The Pashtuns known as ethnic Afghans and Pathans, are an Iranian ethnic group who live in Pakistan and Afghanistan in South-Central Asia. They speak the Pashto language and adhere to Pashtunwali, a traditional set of ethics guiding individual and communal conduct; the ethnogenesis of the Pashtun ethnic group is unclear but historians have come across references to various ancient peoples called Pakthas between the 2nd and the 1st millennium BC, who may be their early ancestors. Their history is spread amongst the present-day countries of Afghanistan and Pakistan, centred on their traditional seat of power in that region. Globally, the Pashtuns are estimated to number around 50 million, but an accurate count remains elusive due to the lack of an official census in Afghanistan since 1979; the majority of the Pashtuns live in the region regarded as Pashtunistan, split between the two countries since the Durand Line border was formed after the Second Anglo-Afghan War. There are significant Pashtun diaspora communities in the provinces of Sindh and Punjab in Pakistan, in particular in the cities of Karachi and Lahore.

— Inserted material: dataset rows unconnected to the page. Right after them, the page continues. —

(** One alarm goes from both. *)
Lemma alarms_ok_middle e m pre a l :
  alarms_ok e m (pre ++ a :: l) -> alarms_ok e (delete (uintToStr a.(al_UID)) m) (pre ++ l).
Proof.
  intros [Hs Hr Hk Hst]. unfold uids in *. rewrite !fmap_app in *. simpl in *.
  apply StronglySorted_remove in Hs as [Hs Ha]. split; unfold uids; rewrite ?fmap_app.
  - done.
  - intros u Hu. apply Hr. rewrite elem_of_app in *. rewrite elem_of_cons. tauto.
  - intros k. rewrite lookup_delete_is_Some, Hk, ?fmap_app, !elem_of_app, elem_of_cons.
    split; [intros [Hne [Hk'|[Hk'|Hk']]]; [by left|by destruct Hne|by right]|].
    intros Hin. split; [|tauto]. intros <-. apply Ha. rewrite elem_of_app.
    destruct Hin as [Hin|Hin]; apply list_elem_of_fmap in Hin as (u & Heq%uintToStr_inj & Hu); subst; auto.
  - by apply stored_ok_delete.
Qed.

Lemma seqZ_cons_inv u n (x : Z) xs : x :: xs = seqZ u n -> x = u /\ xs = seqZ (u + 1) (Z.of_nat (length xs)).
Proof.
  intros Heq. assert (0 < n) as Hn.
  { destruct (decide (n <= 0)); [|lia]. rewrite seqZ_nil in Heq by done. done. }
  rewrite seqZ_cons in Heq by done. injection Heq as -> ->. split; [done|].
  rewrite length_seqZ. f_equal; lia.
Qed.

(** The table did not delete the entry of the alarm at [k], and that was the end of it. *)
Definition refused (k : nat) (l : list Alarm) (d : DB) : Prop :=
  exists b d0 er, l !! k = Some b /\ deleteAlarmFromDB (uintToStr b.(al_UID)) d0 = (Err er, d).
(** The entries of these alarms are gone. *)
Definition without (l : list Alarm) (m : gmap string string) : gmap string string := foldl (fun m b => delete (uintToStr b.(al_UID)) m) m l.
(** The first [k] alarms went, from the list and from the table: [n] of them, or fewer when the
    table refused to delete the next. *)
Definition dropped (n k : nat) (c c' : Cache) : Prop :=
  (k <= n)%nat /\ c'.(ac_list) = drop k c.(ac_list) /\ c'.(ac_eventID) = c.(ac_eventID) /\
  kv_content c'.(ac_table) = without (take k c.(ac_list)) (kv_content c.(ac_table)) /\
  (k = n \/ refused k c.(ac_list) c'.(ac_table)).

Lemma delete_loop_ok n i first (c : Cache) e :
  alarms_ok e (kv_content c.(ac_table)) c.(ac_list) -> e < 2 ^ 64 ->
  uids c.(ac_list) = seqZ (i + first) (Z.of_nat (length c.(ac_list))) -> (n <= length c.(ac_list))%nat ->
  0 <= i -> 0 <= first ->
  exists k, dropped n k c (delete_loop n i first c) /\
    alarms_ok e (kv_content (delete_loop n i first c).(ac_table)) (delete_loop n i first c).(ac_list).
Proof.
  unfold dropped. revert i c. induction n as [|n IH]; intros i c Hok He Hu Hn Hi Hf; simpl.
  { exists 0%nat. rewrite take_0. auto 10. }
  destruct (ac_list c) as [|a l] eqn:Hl; [simpl in Hn; lia|].
  assert (Hua : al_UID a = i + first /\ uids l = seqZ (i + first + 1) (Z.of_nat (length (uids l)))).
  { apply (seqZ_cons_inv _ _ _ _ Hu). }
  destruct Hua as [Ha Hul].
  assert (Hrange : 0 < al_UID a <= e) by (apply (ao_range _ _ _ Hok); left).
  unfold u64_add. rewrite u64_small by lia.
  destruct (deleteAlarmFromDB (uintToStr (i + first)) (ac_table c)) as [[[]|er] d] eqn:Hd.
  - apply with_tx_delete in Hd. specialize (IH (i + 1) (mkCache d l (ac_eventID c))). simpl in IH.
    destruct IH as (k & (Hk & Hlist & Hev & Hm & Hend) & Hok').
    + rewrite Hd, <- Ha. by apply alarms_ok_tail.
    + done.
    + rewrite Hul. unfold uids. rewrite length_fmap. f_equal. lia.
    + simpl in Hn. lia.
    + lia.
    + done.
    + exists (S k). split; [|done]. split; [lia|]. split; [done|]. split; [done|].
      split; [simpl; etransitivity; [exact Hm|by rewrite Hd, <- Ha]|]. destruct Hend as [->|Hend]; [by left|by right].
  - exists 0%nat. simpl. split; [|apply with_tx_delete in Hd; by rewrite Hd, Hl]. split; [lia|]. split; [done|]. split; [done|].
    split; [by apply with_tx_delete in Hd|]. right. exists a, (ac_table c), er. by rewrite Ha.
Qed.

(** The number of alarms that are to go: the first, and those that follow as long as they are
    not younger than a month. *)
Definition outdated (monthAgo : Z) (all : list Alarm) (n : nat) : Prop :=
  (1 <= n <= length all)%nat /\ (forall i b, (1 <= i < n)%nat -> all !! i = Some b -> b.(al_Time) <= monthAgo) /\
  (forall b, all !! n = Some b -> monthAgo < b.(al_Time)).
Lemma delNum_outdated monthAgo a rest : outdated monthAgo (a :: rest) (delNum monthAgo rest).
Proof.
  revert a. induction rest as [|b rest IH]; intros a; simpl.
  { split; [simpl; lia|]. split; [lia|done]. }
  destruct (Z.ltb_spec monthAgo (al_Time b)) as [Hlt|Hge].
  { split; [simpl; lia|]. split; [lia|]. intros c [= <-]. done. }
  destruct (IH b) as (Hn & Hold & Hnew). split; [simpl in *; lia|]. split; [|done].
  intros [|[|i]] c Hi Hc; [lia|simpl in Hc; by injection Hc as <-|]. apply (Hold (S i) c); [lia|done].
Qed.

Lemma deleteoldest_ok monthAgo (c : Cache) e :
  alarms_ok e (kv_content c.(ac_table)) c.(ac_list) -> e < 2 ^ 64 -> contiguous_to e c.(ac_list) -> c.(ac_list) <> [] ->
  (exists n k, outdated monthAgo c.(ac_list) n /\ dropped n k c (deleteoldest monthAgo c)) /\
  alarms_ok e (kv_content (deleteoldest monthAgo c).(ac_table)) (deleteoldest monthAgo c).(ac_list).
Proof.
  intros Hok He Hc Hne. unfold deleteoldest. destruct (ac_list c) as [|a l] eqn:Hl; [done|].
  pose proof (delNum_outdated monthAgo a l) as Hout.
  destruct (delete_loop_ok (delNum monthAgo l) 0 (al_UID a) c e) as (k & Hk & Hok'); rewrite ?Hl; try done.
  - unfold contiguous_to in Hc. simpl. unfold uids in *. simpl in *.
    destruct (seqZ_cons_inv _ _ _ _ Hc) as [Ha _]. by rewrite Ha at 2.
  - apply Hout.
  - destruct (ao_range _ _ _ Hok (al_UID a)); [left|lia].
  - split; [|done]. by exists (delNum monthAgo l), k.
Qed.

Lemma contiguous_drop e l k : contiguous_to e l -> contiguous_to e (drop k l).
Proof.
  unfold contiguous_to, uids. intros Hc. rewrite fmap_drop, Hc, length_drop.
  destruct (decide (k <= length l)%nat) as [Hk|Hk].
  - apply list_eq. intros i. rewrite lookup_drop. destruct (decide (k + i < length l)%nat).
    + rewrite !lookup_seqZ_lt by lia. f_equal. lia.
    + rewrite !lookup_seqZ_ge by lia. done.
  - rewrite drop_ge by (rewrite length_seqZ; lia). rewrite seqZ_nil; [done|lia].
Qed.

Lemma contiguous_snoc e l a :
  contiguous_to e l -> a.(al_UID) = e + 1 -> contiguous_to (e + 1) (l ++ [a]).
Proof.
  unfold contiguous_to, uids. intros Hc Ha. rewrite fmap_app, Hc, length_app. simpl. rewrite Ha.
  replace (Z.of_nat (length l + 1)) with (Z.of_nat (length l) + 1) by lia.
  rewrite seqZ_app by lia. f_equal; [f_equal; lia|]. rewrite seqZ_cons by lia. rewrite seqZ_nil by lia.
  f_equal. lia.
Qed.

(** The last alarm is of the same cluster and object and for the same reason. *)
Definition repeats (l : list Alarm) (a : Alarm) : Prop :=
  exists b, last l = Some b /\ b.(al_Cluster) = a.(al_Cluster) /\ b.(al_Namespace) = a.(al_Namespace) /\ b.(al_Kind) = a.(al_Kind) /\
    b.(al_Reason) = a.(al_Reason) /\ b.(al_Message) = a.(al_Message) /\ b.(al_Name) = a.(al_Name).
Lemma isRepeat_last l a : match last l with Some b => isRepeat b a | None => false end = true <-> repeats l a.
Proof.
  unfold repeats, isRepeat. destruct (last l) as [b|]; [|split; [done|intros (? & ? & _); done]].
  rewrite !andb_true_iff, !String.eqb_eq. split; [intros; exists b; tauto|intros (? & [= <-] & ?); tauto].
Qed.
(** [a] comes last; when that makes too many, the oldest go. *)
Definition kept_last (monthAgo : Z) (a : Alarm) (c c' : Cache) : Prop :=
  exists v d, marshal a = Some v /\ addOrUpdateAlarmToDB a true c.(ac_table) = (Ok tt, d) /\
    kv_content d = <[uintToStr a.(al_UID) := v]> (kv_content c.(ac_table)) /\
    let all := c.(ac_list) ++ [a] in
    if Z.of_nat (length c.(ac_list)) <? MaxAlarmCount then c'.(ac_list) = all /\ c'.(ac_table) = d
    else exists n k, outdated monthAgo all n /\ (k <= n)%nat /\ c'.(ac_list) = drop k all /\
           kv_content c'.(ac_table) = without (take k all) (kv_content d) /\ (k = n \/ refused k all c'.(ac_table)).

A recent Pashtun diaspora has developed in the Arab states of the Persian Gulf in the United Arab Emirates. The Pashtuns are a significant minority group in Pakistan, where they constitute the second-largest ethnic group or about 15% of the population; as the largest ethnic group in Afghanistan, Pashtuns have been the dominant ethno-linguistic group for over 300 years. During the Delhi Sultanate era, the 15th–16th century Lodi dynasty replaced the preexisting rulers in North India until Babur deposed the Lodi dynasty. Other Pashtuns fought the Safavids and Mughals before obtaining an independent state in the early 18th century, which began with a successful revolution by Mirwais Hotak followed by conquests of Ahmad Shah Durrani; the Barakzai dynasty played a vital role during the Great Game from the 19th century to the 20th century as they were caught between the imperialist designs of the British and Russian empires. The Pashtuns are the world's largest segmentary lineage ethnic group. Estimates of the number of Pashtun tribes and clans range from about 350 to over 400.
There have been many notable Pashtun people throughout history: Ahmad Shah Durrani is regarded as the founder of the modern state of Afghanistan, while Bacha Khan was a Pashtun independence activist against the rule of the British Raj. Some others include Malala Yousafzai, Shah Rukh Khan, Zarine Khan, Imran Khan, Farhad Darya, Abdul Ahad Mohmand, Ahmad Zahir, Zakir Husain, Hamid Karzai, Ashraf Ghani, Mullah Mohammed Omar; the vast majority of the Pashtuns are found in the traditional Pashtun homeland, located in an area south of the Amu Darya in Afghanistan and west of the Indus River in Pakistan, which includes Khyber Pakhtunkhwa and the northern part of Balochistan. Additional Pashtun communities are located in Western and Northern Afghanistan, the Gilgit–Baltistan and Kashmir regions and northwestern Punjab province, Pakistan. There are sizeable Muslim communities in India, which are of Pashtun ancestry. Throughout the Indian subcontinent, they are referred to as Pathans. Smaller Pashtun communities are found in the countries of the Middle East, such as in the Khorasan Province of Iran, the Arabian Peninsula, North America and Australia.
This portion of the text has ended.